KIOX-FM
- Edna, Texas; United States;
- Broadcast area: El Campo, Texas Wharton, Texas
- Frequency: 96.1 MHz
- Branding: 96 Country

Programming
- Format: country

Ownership
- Owner: David Rowell; (Bay and Beyond Broadcasting LLC);
- Sister stations: KKHA, KBBB

History
- First air date: January 14, 1999 (as KGUL)
- Former call signs: KGUL (1998–2006) KEZB (2006–2008)

Technical information
- Licensing authority: FCC
- Facility ID: 27226
- Class: C3
- ERP: 13,000 watts
- HAAT: 139 meters
- Transmitter coordinates: 29°06′05″N 96°27′19″W﻿ / ﻿29.10139°N 96.45528°W

Links
- Public license information: Public file; LMS;
- Webcast: Listen Live
- Website: www.96country.com

= KIOX-FM =

KIOX-FM (96.1 FM) is a radio station licensed to Edna, Texas.

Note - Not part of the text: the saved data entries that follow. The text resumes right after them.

(** C39: the resolver's caches are invisible while the data of the database stay
    as they are and its statements run: for a slug without a colon and a locale
    that is not [_default], a resolution through the chain cache and the template
    cache answers exactly what the database would answer without any cache - the
    same template, the same error - and leaves the caches coherent and the data
    alone, so every later resolution does too; entries may expire, writes may
    fail, cached bytes may be undecodable. (Other slugs and locales can share
    the key of a well-formed query: [resolved_keys_collide].) *)
Theorem TemplateResolver_transparent ws slug loc w :
  coherent w -> wf_query slug loc ->
  (TemplateResolver_Resolve cache ws_store tpl_store ws slug loc w).1 = (fresh_template ws slug loc w).1 /\
  coherent (TemplateResolver_Resolve cache ws_store tpl_store ws slug loc w).2 /\
  data (TemplateResolver_Resolve cache ws_store tpl_store ws slug loc w).2 = data w.
Proof.
  intros Hw Hq. pose proof (coherent_ready _ Hw) as Hr. apply read_through_ok; [done|intros; by eapply Hw| |].
  - intros w1 Hw1 Hd1. destruct (chain_run ws w1 Hw1) as (Hc & Hcoh & Hdata).
    assert (Hs : (load_chain ws_store ws w1).1 = (load_chain ws_store ws w).1)
      by (apply (stable_same (load_chain_stable ws)); [apply Hw1|done|done]).
    rewrite Hs in Hc.
    destruct (load_from_run _ _ slug loc _ _ Hc Hcoh (stable_ready (load_chain_stable ws) w Hr)) as (Hv & Hcells & Hd).
    { rewrite (stable_data (load_chain_stable ws)) by done. congruence. }
    split; [exact Hv|]. split; [exact Hcells|]. unfold load_template. congruence.
  - intros w1 a d Hw1 Hd1 Hv Hd. pose proof (coherent_ready _ Hw1). apply set_coherent; [done|done|].
    intros ws' slug' loc' a' Hq' Ek Hu. apply resolvedTemplateCacheKey_inj in Ek as (<- & <- & <-); [|done..].
    apply json_decode_encode in Hd. rewrite (stable_same (fresh_stable ws slug loc) w1 w) by done. rewrite Hv. congruence.
Qed.
End Transparent.

(** ** Localisation *)

(** The stored localisations of a version, as the resolver sees them. *)
Definition locale_at {W} (tpl_store : TemplateStore.t W) (v : uuid) (l : string) (w : W)
  : option TemplateVersionLocale :=
  match (TemplateStore.GetLocale tpl_store v l w).1 with Ok loc => Some loc | Err _ => None end.

(** The language of a locale: what precedes its first dash. *)
Definition language (l : string) : option string :=
  match Cut "-"%char l with Some (p, _) => if bool_decide (p = "") then None else Some p | None => None end.

(** Localisation never fails and falls back in order: the version's own
    content when no locale or the default one is asked for, else the exact
    locale, else the localisation of its language, else the own content. *)
Theorem resolve_locale_spec {W} (tpl_store : TemplateStore.t W) version locale w :
  (forall v l w1 w2, (TemplateStore.GetLocale tpl_store v l w1).1 = (TemplateStore.GetLocale tpl_store v l w2).1) ->
  (resolve_locale tpl_store version locale w).1 = Ok
    match locale with
    | None => None
    | Some l =>
        if decide (l = ver_DefaultLocale version) then None
        else match locale_at tpl_store (ver_ID version) l w with
             | Some loc => Some loc
             | None => p ← language l; locale_at tpl_store (ver_ID version) p w
             end
    end.
Proof.
  intros Hs. unfold resolve_locale. destruct locale as [l|]; [|done].
  case_bool_decide; case_decide; try done. unfold try at 1, locale_at at 1.
  destruct (TemplateStore.GetLocale tpl_store (ver_ID version) l w) as [[loc|e] w1]; simpl; [done|].
  unfold language. destruct (Cut "-"%char l) as [[p r]|]; simpl; [|done].
  case_bool_decide; simpl; [done|]. unfold try, locale_at. rewrite (Hs _ _ w w1).
  by destruct (TemplateStore.GetLocale tpl_store (ver_ID version) p w1) as [[]].
Qed.

(** ** Invalidation *)

(** The fields of the cache keys, as [split_part] sees them. *)
Lemma split_field1 a b : has_byte ":"%char a = false -> split_part (a +:+ ":" +:+ b) ":"%char 1 = a.
Proof. intros Ha. unfold split_part. by rewrite (proj2 (Cut_Some ":"%char _ a b)). Qed.
Lemma split_field2 a b c :
  has_byte ":"%char a = false -> has_byte ":"%char b = false ->
  split_part (a +:+ ":" +:+ b +:+ ":" +:+ c) ":"%char 2 = b.
Proof.
  intros Ha Hb. cbn [split_part]. rewrite (proj2 (Cut_Some ":"%char _ a (b +:+ ":" +:+ c))) by done.
  by rewrite (proj2 (Cut_Some ":"%char _ b c)).
Qed.

Section Invalidation.
Context `{GoStd} `{!UuidLaws}.

(** The cells a deletion leaves, when its statement reports success. *)
Lemma delete_where_cells wrap p s s' :
  stmt wrap (delete_where p) s = (Ok tt, s') ->
  forall k, pg_cells s' !! k = if p k then None else pg_cells s !! k.
Proof.
  intros (fs & [E|[(m & [=] & _)|(m & [=] & _)]])%stmt_cases k.
  unfold delete_where in E. injection E as ->. unfold pg_cells. simpl. rewrite !lookup_fmap, filter_lookup.
  by destruct (p k).
Qed.

Lemma delete_where_runs wrap p s :
  sys_faults s = [] -> exists s', stmt wrap (delete_where p) s = (Ok tt, s') /\ sys_faults s' = [].
Proof. intros Hf. unfold stmt. rewrite Hf. by eexists. Qed.

Lemma template_key_fields ws slug loc :
  split_part (resolvedTemplateCacheKey ws slug loc) ":"%char 1 = "resolved_template" /\
  split_part (resolvedTemplateCacheKey ws slug loc) ":"%char 2 = uuid_String ws.
Proof.
  unfold resolvedTemplateCacheKey.
  change ("resolved_template:" +:+ ?x) with ("resolved_template" +:+ ":" +:+ x).
  split; [by apply split_field1|]. apply split_field2; [done|apply uuid_String_colon].
Qed.

(** The invalidation of one workspace's templates removes exactly that
    workspace's cells: every resolved template of the workspace, whatever its
    slug and locale, is gone, and no other workspace's template, no chain and no
    adapter is touched. *)
Theorem template_invalidation_exact ws s s' :
  PGCache_DeleteResolvedTemplatesByWorkspace ws s = (Ok tt, s') ->
  (forall slug loc, pg_cells s' !! resolvedTemplateCacheKey ws slug loc = None) /\
  (forall ws' slug loc, ws' <> ws ->
     pg_cells s' !! resolvedTemplateCacheKey ws' slug loc = pg_cells s !! resolvedTemplateCacheKey ws' slug loc) /\
  (forall id, pg_cells s' !! chainCacheKey id = pg_cells s !! chainCacheKey id /\
              pg_cells s' !! adapterCacheKey id = pg_cells s !! adapterCacheKey id).
Proof.
  intros E. pose proof (delete_where_cells _ _ _ _ E) as Hd. repeat split; intros.
  - rewrite Hd. destruct (template_key_fields ws slug loc) as [-> ->]. by rewrite !bool_decide_eq_true_2.
  - rewrite Hd. destruct (template_key_fields ws' slug loc) as [-> ->].
    rewrite (bool_decide_eq_false_2 (uuid_String ws' = _)) by (intros ?%uuid_String_inj; done).
    by rewrite andb_false_r.
  - rewrite Hd. unfold chainCacheKey. change ("chain:" +:+ ?x) with ("chain" +:+ ":" +:+ x).
    by rewrite split_field1.
  - rewrite Hd. unfold adapterCacheKey. change ("adapter:" +:+ ?x) with ("adapter" +:+ ":" +:+ x).
    by rewrite split_field1.
Qed.

(** The global invalidation empties the three families of keys, whatever the
    cache held, when its statements run. *)
Theorem InvalidateGlobal_clears s :
  sys_faults s = [] ->
  let s' := (InvalidateGlobal PGCache s).2 in
  forall id slug loc, pg_cells s' !! chainCacheKey id = None /\ pg_cells s' !! adapterCacheKey id = None /\
    pg_cells s' !! resolvedTemplateCacheKey id slug loc = None.
Proof.
  intros Hf s' id slug loc. subst s'. unfold InvalidateGlobal, InvalidateAllResolvedTemplates, bind, ignore.
  cbn [PGCache cache_DeletePattern cache_ScopeCache DeleteAllResolvedTemplates].
  unfold PGCache_DeletePattern, PGCache_DeleteAllResolvedTemplates.
  destruct (delete_where_runs (quoted "delete pattern" "chain:*") (like (escapeLikePattern "chain:*")) s Hf)
    as (s1 & E1 & Hf1). rewrite E1. cbn [snd].
  destruct (delete_where_runs (quoted "delete pattern" "adapter:*") (like (escapeLikePattern "adapter:*")) s1 Hf1)
    as (s2 & E2 & Hf2). rewrite E2. cbn [snd].
  match goal with |- context [stmt ?w (delete_where ?p) s2] =>
    destruct (delete_where_runs w p s2 Hf2) as (s3 & E3 & _) end.
  rewrite E3. cbn [snd]. rewrite !(delete_where_cells _ _ _ _ E3), !(delete_where_cells _ _ _ _ E2),
    !(delete_where_cells _ _ _ _ E1).
  change "chain:*" with ("chain:" +:+ "*"). change "adapter:*" with ("adapter:" +:+ "*").
  rewrite !like_prefix by done. destruct (template_key_fields id slug loc) as [-> _].
  unfold chainCacheKey, adapterCacheKey. rewrite !HasPrefix_app, (bool_decide_eq_true_2 (_ = _) eq_refl).
  repeat split; by repeat case_match.
Qed.
End Invalidation.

The station also serves the El Campo, Wharton County, Texas, Jackson County, Texas and Matagorda Country, Texas areas. Since June 2022, it has been owned by David Rowell, through licensee Bay and Beyond Broadcasting, LLC. KIOX-FM airs a Classic Country music format.

==History==
The 96.1 facility in Edna was applied for and granted in 1996. It received the call sign of KGUL in 1998, prior to its January 1999 launch. The facility was originally owned by Hill Country Radio, and has since been owned by La Grange Broadcasting, Buckalew Media, & Fort Bend Broadcasting. Globecom Media purchased KIOX-FM in January 2014, and then sold the station together with their other station, KKHA, on to Bay and Beyond Broadcasting in June 2022.

The station was granted the KIOX-FM call sign by the Federal Communications Commission on January 4, 2008, effectively returning the longtime heritage call sign to El Campo and the rest of Wharton County where it had resided on 96.9 FM since 1990 and at 1270 AM since 1957.

KIOX-FM maintains local studios at 3600-C in Bay City, TX 77414, and has a satellite studio at 3000 Wyatt Ave in Bay City, TX 77414. Both facilities are shared with their two sister stations, KKHA and KBBB.